PROVIDED INFORMATION -
Lemma split_snd p : (posixpath.split p).2 = (posixpath.rsplit_sep p).2.
Proof.
  unfold posixpath.split. destruct (posixpath.rsplit_sep p) as [h t].
  by destruct (posixpath.rstrip_sep h).
Qed.

Lemma split_fst_length p :
  String.length (posixpath.split p).1 ≤ String.length (posixpath.rsplit_sep p).1.
Proof.
  unfold posixpath.split. destruct (posixpath.rsplit_sep p) as [h t].
  pose proof (rstrip_sep_length h).
  destruct (posixpath.rstrip_sep h); simpl in *; lia.
Qed.

(** [dirname(p)] is shorter than [p] unless [p] ends with a separator. *)
Lemma split_shorter p :
  (posixpath.split p).2 ≠ EmptyString →
  String.length (posixpath.split p).1 < String.length p.
Proof.
  intros Ht. rewrite split_snd in Ht.
  pose proof (split_fst_length p). pose proof (rsplit_sep_length p).
  destruct ((posixpath.rsplit_sep p).2); [done|]. simpl in *. lia.
Qed.

Lemma split_fst_le p :
  String.length (posixpath.split p).1 ≤ String.length p.
Proof.
  pose proof (split_fst_length p). pose proof (rsplit_sep_length p). lia.
Qed.

(** A spelling of the root has no last component. *)
Lemma rstrip_nil_rsplit p :
  posixpath.rstrip_sep p = EmptyString → (posixpath.rsplit_sep p).2 = EmptyString.
Proof.
  induction p as [|c p IH]; [done|].
  intros [Hc Hp]%rstrip_sep_cons_nil. specialize (IH Hp). simpl.
  destruct (posixpath.rsplit_sep p) as [[|c' h] t]; simpl in *; [|done].
  by rewrite Hc.
Qed.

Lemma is_root_basename p :
  posixpath.is_root p = true → posixpath.basename p = EmptyString.
Proof.
  unfold posixpath.is_root, posixpath.basename.
  intros [_ H%bool_decide_eq_true]%andb_prop. by apply rstrip_nil_rsplit.
Qed.

Lemma is_root_nonempty p : posixpath.is_root p = true → p ≠ EmptyString.
Proof.
  unfold posixpath.is_root. intros [H _]%andb_prop ->. done.
Qed.

(* ===================================================================== *)
(** * Facts about the file system *)
(* ===================================================================== *)

(** The directory an entry is created in has a shorter spelling than the
    entry, when both it and the entry's last component are named. *)
Lemma parent_shorter name :
  fs.last_component name ≠ EmptyString →
  String.length (fs.parent name) < String.length name.
Proof.
  unfold fs.last_component, fs.parent.
  destruct (posixpath.split name) as [head tail] eqn:E.
  case_bool_decide as Ht.
  - subst tail. intros Hl.
    pose proof (split_shorter head Hl). pose proof (split_fst_le name).
    rewrite E in *. simpl in *. lia.
  - intros _. pose proof (split_shorter name). rewrite E in *. simpl in *. auto.
Qed.

Lemma lookup_node_insert_eq m p n :
  posixpath.is_root p = false → fs.lookup_node (<[p := n]> m) p = Some n.
Proof. intros Hr. unfold fs.lookup_node. rewrite Hr. apply lookup_insert_eq. Qed.

Lemma lookup_node_insert_ne m p q n :
  p ≠ q → fs.lookup_node (<[p := n]> m) q = fs.lookup_node m q.
Proof.
  intros Hne. unfold fs.lookup_node. destruct (posixpath.is_root q); [done|].
  by apply lookup_insert_ne.
Qed.

Lemma lookup_node_root m p : posixpath.is_root p = true → fs.lookup_node m p = Some Dir.
Proof. intros Hr. unfold fs.lookup_node. by rewrite Hr. Qed.

Lemma exists_false m p : fs.exists_ m p = false ↔ fs.lookup_node m p = None.
Proof.
  unfold fs.exists_. rewrite bool_decide_eq_false, <- eq_None_not_Some. done.
Qed.

Lemma isdir_true m p : fs.isdir m p = true ↔ fs.lookup_node m p = Some Dir.
Proof. unfold fs.isdir. by rewrite bool_decide_eq_true. Qed.

Lemma isfile_true m p : fs.isfile m p = true ↔ ∃ c, fs.lookup_node m p = Some (File c).
Proof.
  unfold fs.isfile. destruct (fs.lookup_node m p) as [[c|]|]; split; try done; eauto.
  - by intros [? ?].
  - by intros [? ?].
Qed.

(** What [os.mkdir] does when it returns. *)
Lemma mkdir_inr name m m' :
  fs.mkdir name m = inr m' →
  m' = <[name := Dir]> m
  ∧ name ≠ EmptyString
  ∧ fs.lookup_node m name = None
  ∧ fs.check_dir m (fs.parent name) = None.
Proof.
  unfold fs.mkdir. case_bool_decide as Hn; [done|].
  destruct (fs.exists_ m name) eqn:He; [done|].
  destruct (fs.check_dir m (fs.parent name)) eqn:Hc; [done|].
  intros [= <-]. by apply exists_false in He.
Qed.

Lemma mkdir_returns name m :
  name ≠ EmptyString →
  fs.lookup_node m name = None →
  fs.check_dir m (fs.parent name) = None →
  fs.mkdir name m = inr (<[name := Dir]> m).
Proof.
  intros Hn He Hc. unfold fs.mkdir. rewrite bool_decide_eq_false_2 by done.
  apply exists_false in He. by rewrite He, Hc.
Qed.

(** One entry more keeps the entries there were. *)
Lemma lookup_node_insert_fresh m name n q x :
  fs.lookup_node m name = None →
  fs.lookup_node m q = Some x →
  fs.lookup_node (<[name := n]> m) q = Some x.
Proof.
  intros Hfresh Hq. destruct (decide (name = q)) as [->|Hne]; [congruence|].
  by rewrite lookup_node_insert_ne.
Qed.

Lemma check_dir_mono m m' dir :
  (∀ q x, fs.lookup_node m q = Some x → fs.lookup_node m' q = Some x) →
  fs.check_dir m dir = None → fs.check_dir m' dir = None.
Proof.
  intros Hmono. unfold fs.check_dir. case_bool_decide; [done|].
  destruct (fs.lookup_node m dir) as [[c|]|] eqn:E; try done.
  by rewrite (Hmono _ _ E).
Qed.

Lemma check_dir_of_dir m dir :
  fs.lookup_node m dir = Some Dir → fs.check_dir m dir = None.
Proof. intros H. unfold fs.check_dir. case_bool_decide; [done|]. by rewrite H. Qed.

(** The three ways [os.makedirs] prepares the parent directory. *)
Lemma makedirs_fuel_unfold n name m :
  fs.makedirs_fuel (S n) name m =
    match
      (if negb (bool_decide (fs.parent name = EmptyString))
          && negb (bool_decide (fs.last_component name = EmptyString))
          && negb (fs.exists_ m (fs.parent name))
       then match fs.makedirs_fuel n (fs.parent name) m with
            | inl e =>
                if bool_decide (exc_class e = OSError)
                   && bool_decide (exc_errno e = Some EEXIST)
                then inr m else inl e
            | inr m' => inr m'
            end
       else inr m)
    with
    | inl e => inl e
    | inr m' =>
        match fs.mkdir name m' with
        | inl e => inl (os_error e name)
        | inr m'' => inr m''
        end
    end.
Proof. reflexivity. Qed.

(** What [os.makedirs] leaves when it returns: the directory exists, the
    directory it lies in exists, every entry there was is kept, and no
    entry with a longer spelling is touched. *)
Lemma makedirs_fuel_inr n name m m' :
  fs.makedirs_fuel n name m = inr m' →
  fs.lookup_node m' name = Some Dir
  ∧ fs.lookup_node m name = None
  ∧ fs.check_dir m' (fs.parent name) = None
  ∧ (∀ q x, fs.lookup_node m q = Some x → fs.lookup_node m' q = Some x)
  ∧ (∀ q, String.length name < String.length q →
          fs.lookup_node m' q = fs.lookup_node m q).
Proof.
  revert name m m'. induction n as [|n IH]; intros name m m'; [done|].
  rewrite makedirs_fuel_unfold.
  set (head := fs.parent name). set (tail := fs.last_component name).
  assert (∀ m1,
    (∀ q x, fs.lookup_node m q = Some x → fs.lookup_node m1 q = Some x) →
    (∀ q, String.length name ≤ String.length q →
          fs.lookup_node m1 q = fs.lookup_node m q) →
    match fs.mkdir name m1 with
    | inl e => inl (os_error e name)
    | inr m'' => inr m''
    end = inr m' →
    fs.lookup_node m' name = Some Dir
    ∧ fs.lookup_node m name = None
    ∧ fs.check_dir m' head = None
    ∧ (∀ q x, fs.lookup_node m q = Some x → fs.lookup_node m' q = Some x)
    ∧ (∀ q, String.length name < String.length q →
            fs.lookup_node m' q = fs.lookup_node m q)) as Hlast.
  { intros m1 Hmono Hframe Hmk.
    destruct (fs.mkdir name m1) as [e|m''] eqn:E; [done|].
    injection Hmk as ->.
    apply mkdir_inr in E as (-> & Hne & Hfresh & Hdir).
    assert (posixpath.is_root name = false) as Hroot.
    { destruct (posixpath.is_root name) eqn:Hr; [|done].
      by rewrite lookup_node_root in Hfresh. }
    split; [by apply lookup_node_insert_eq|].
    split; [by rewrite <- Hframe|].
    split.
    { eapply check_dir_mono; [|exact Hdir].
      intros q x Hq. by apply lookup_node_insert_fresh. }
    split.
    { intros q x Hq. apply lookup_node_insert_fresh; auto. }
    intros q Hlen. rewrite lookup_node_insert_ne; [apply Hframe; lia|].
    intros ->. lia. }
  destruct (negb (bool_decide (head = EmptyString))
            && negb (bool_decide (tail = EmptyString))
            && negb (fs.exists_ m head)) eqn:Hcond.
  - apply andb_prop in Hcond as [[_ Htail%negb_true_iff%bool_decide_eq_false]%andb_prop _].
    pose proof (parent_shorter name Htail) as Hshort. fold head in Hshort.
    destruct (fs.makedirs_fuel n head m) as [e|m1] eqn:E.
    + destruct (bool_decide (exc_class e = OSError)
                && bool_decide (exc_errno e = Some EEXIST)); [|done].
      apply Hlast; auto.
    + apply IH in E as (_ & _ & _ & Hmono & Hframe).
      apply Hlast; [done|]. intros q Hq. apply Hframe. lia.
  - apply Hlast; auto.
Qed.

Lemma makedirs_inr name m m' :
  fs.makedirs name m = inr m' →
  fs.isdir m' name = true
  ∧ fs.check_dir m' (fs.parent name) = None
  ∧ (∀ q x, fs.lookup_node m q = Some x → fs.lookup_node m' q = Some x).
Proof.
  intros (H1 & _ & H2 & H3 & _)%makedirs_fuel_inr.
  by rewrite isdir_true.
Qed.

(** [os.makedirs] returns on every creatable path. *)
Lemma makedirs_fuel_creatable m name :
  creatable m name →
  ∀ n, String.length name < n → ∃ m', fs.makedirs_fuel n name m = inr m'.
Proof.
  induction 1 as [name Hne Hfresh Hdir|name Hne Hfresh Hhead Htail Hnohead _ IH];
    intros [|n] Hn; try lia; rewrite makedirs_fuel_unfold.
  - assert (negb (bool_decide (fs.parent name = EmptyString))
            && negb (bool_decide (fs.last_component name = EmptyString))
            && negb (fs.exists_ m (fs.parent name)) = false) as ->.
    { unfold fs.check_dir in Hdir. case_bool_decide as Hp; [done|]. simpl.
      destruct (fs.lookup_node m (fs.parent name)) as [[c|]|] eqn:E; try done.
      assert (fs.exists_ m (fs.parent name) = true) as ->.
      { unfold fs.exists_. rewrite E. by apply bool_decide_eq_true. }
      by rewrite andb_false_r. }
    rewrite mkdir_returns by done. eauto.
  - pose proof (parent_shorter name Htail) as Hshort.
    apply exists_false in Hnohead as Hex.
    rewrite !bool_decide_eq_false_2, Hex by done. simpl.
    destruct (IH n) as [m1 Hm1]; [lia|]. rewrite Hm1.
    apply makedirs_fuel_inr in Hm1 as (Hd & _ & _ & _ & Hframe).
    rewrite mkdir_returns; eauto.
    + by rewrite Hframe.
    + by apply check_dir_of_dir.
Qed.

(** The bound on the recursion depth is never reached: any two bounds above
    the length of the path give the same result. *)
Lemma makedirs_fuel_enough n k name m :
  String.length name < n → String.length name < k →
  fs.makedirs_fuel n name m = fs.makedirs_fuel k name m.
Proof.
  revert k name. induction n as [|n IH]; intros [|k] name Hn Hk; try lia.
  rewrite !makedirs_fuel_unfold.
  destruct (negb (bool_decide (fs.parent name = EmptyString))
            && negb (bool_decide (fs.last_component name = EmptyString))
            && negb (fs.exists_ m (fs.parent name))) eqn:Hcond; [|done].
  apply andb_prop in Hcond as [[_ Htail%negb_true_iff%bool_decide_eq_false]%andb_prop _].
  pose proof (parent_shorter name Htail).
  rewrite (IH k) by lia. done.
Qed.

Lemma makedirs_fuel_error n name m e :
  String.length name < n →
  fs.makedirs_fuel n name m = inl e → exc_class e = OSError.
Proof.
  revert name e. induction n as [|n IH]; intros name e Hn; [lia|].
  rewrite makedirs_fuel_unfold.
  destruct (negb (bool_decide (fs.parent name = EmptyString))
            && negb (bool_decide (fs.last_component name = EmptyString))
            && negb (fs.exists_ m (fs.parent name))) eqn:Hcond.
  - apply andb_prop in Hcond as [[_ Htail%negb_true_iff%bool_decide_eq_false]%andb_prop _].
    pose proof (parent_shorter name Htail).
    destruct (fs.makedirs_fuel n (fs.parent name) m) as [e'|m1] eqn:E.
    + apply IH in E; [|lia].
      rewrite E, bool_decide_eq_true_2 by done. simpl.
      case_bool_decide.
      * destruct (fs.mkdir name m); [|done]. by intros [= <-].
      * by intros [= <-].
    + destruct (fs.mkdir name m1); [|done]. by intros [= <-].
  - destruct (fs.mkdir name m); [|done]. by intros [= <-].
Qed.

Lemma makedirs_creatable m name :
  creatable m name →
  ∃ m', fs.makedirs name m = inr m'
        ∧ fs.isdir m' name = true
        ∧ fs.check_dir m' (fs.parent name) = None
        ∧ (∀ q x, fs.lookup_node m q = Some x → fs.lookup_node m' q = Some x).
Proof.
  intros Hc. destruct (makedirs_fuel_creatable m name Hc (S (String.length name)))
    as [m' Hm']; [lia|].
  exists m'. split; [done|]. by apply makedirs_inr.
Qed.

PROBLEM DETAILS - Your answer must be the lines above from the one containing "unfold fs.last_component, fs.parent." to the one containing "Lemma lookup_node_insert_eq m", both included, restated word for word.

OUTPUT OF THE TASK -
  unfold fs.last_component, fs.parent.
  destruct (posixpath.split name) as [head tail] eqn:E.
  case_bool_decide as Ht.
  - subst tail. intros Hl.
    pose proof (split_shorter head Hl). pose proof (split_fst_le name).
    rewrite E in *. simpl in *. lia.
  - intros _. pose proof (split_shorter name). rewrite E in *. simpl in *. auto.
Qed.

Lemma lookup_node_insert_eq m p n :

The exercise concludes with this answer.